Comments to the Authors:

Please note here if the review is uploaded as an attachment.

Reviewer #1: CEBC has been well-studied by many researchers, including Drs. Alkon, Mauk, Thompson, de Zeeuw, and Hesslow. While there are agreement and disagreement among research groups (e.g., if synaptic plasticity is involved in the learning), this manuscript answers an important question of how the synergy of MLI inhibitory synaptic transmission and excitatory synaptic plasticity is involved in the CEBC learning process. The author built the in silico cerebellar system using a supercomputer with a high temporal resolution and challenged the motor learning theory.

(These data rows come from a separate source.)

(** C6.  On a success body with non-empty [result.url] and [result.token],
    [start] goes [requesting_agent] then [connecting] and calls
    [daily.join] once, with that url and that token. *)
Theorem C6_join_uses_provisioned_url_and_token
  (env : Env) (w : World) (st : AppState) (d : Response.t) (u t : string) :
  start_proceeds env w st ->
  truthy (of_optional (VITE_SERVER_URL env)) = true ->
  create_room w = Fulfilled (Some d) ->
  truthy (Response.error d) = false ->
  Response.result d
  = Some {| Response.url := str u; Response.token := str t |} ->
  u <> "" ->
  t <> "" ->
  events (start env w st)
  = [SetState State.requesting_agent;
     FetchStartAgent (to_string (serverUrl env) ++ "create_room")
       (serverAuth env);
     FetchStartBot (to_string (serverUrl env) ++ "start_bot")
       ("Bearer " ++ to_string (serverAuth env)) (str u) (str t);
     SetState State.connecting;
     DailyJoin (str u) (str t) false (startAudioOff st)]
    ++ after_join w
         ("Unable to join room: '"
          ++ to_string (jor (Response.room_url d) (of_nullable (roomUrl st)))
          ++ "'")
  /\ joins (events (start env w st)) = [(str u, str t)].
Proof.
  intros G S C Err R Nu Nt.
  assert (E : events (start env w st)
    = [SetState State.requesting_agent;
       FetchStartAgent (to_string (serverUrl env) ++ "create_room")
         (serverAuth env);
       FetchStartBot (to_string (serverUrl env) ++ "start_bot")
         ("Bearer " ++ to_string (serverAuth env)) (str u) (str t);
       SetState State.connecting;
       DailyJoin (str u) (str t) false (startAudioOff st)]
      ++ after_join w
           ("Unable to join room: '"
            ++ to_string (jor (Response.room_url d) (of_nullable (roomUrl st)))
            ++ "'")).
  { unfold start. rewrite (start_guard_passes G), S.
    unfold request_agent, after_join. rewrite C. simpl. rewrite Err. simpl.
    rewrite R. simpl.
    unfold opt_result_url, opt_result_token, opt_room_url. simpl.
    rewrite R. simpl.
    apply truthy_str in Nu, Nt.
    rewrite !jor_truthy_l by assumption.
    destruct (join w); reflexivity. }
  split; [exact E |].
  rewrite E. unfold after_join. destruct (join w); reflexivity.
Qed.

The conclusion was plausible in their relatively simplified system, and the resultant message closely aligned with previous experimental outcome from coauthors of Prof. de Zeeuw’s group (BoeleH De ZeeuwCI 2018sciadv).

My questions and comments are following:

1.

I wonder the intrinsic excitability of neurons is a critical factor, which may change the simulation outcome. I would like to ask the result as an independent figure when PC excitability is set high (e.g., basal firing frequency rate to 150% increase) and low (e.g., basal firing rate to 60% decrease) in both upbound and downbound PCs.

2.

Schreurs and Alken (1991; 1997)(Schreurs et al., Brain Res. 1991 doi: 10.1016/0006-8993(91)91100-f. PMID: 1868333; Schreurs et al., J Neurophysiol. 1997 doi: 10.1152/jn.1997.77.1.86. PMID: 9120599) suggested an increase in the PC firing frequency during CEBC and excitability of dendrites. However, the manuscript merely discuss:

“655 The neurons were single-point but maintained salient discharge properties, e.g., non-linear I-f

656 relationship, burst/pause and rebound responses [56]. The absence of dendritic integration is a minor

657 issue, since the CEBC input is “mono-dimensional” (a tone) and does not require dendritic integration

658 over an extended multiparametric space. …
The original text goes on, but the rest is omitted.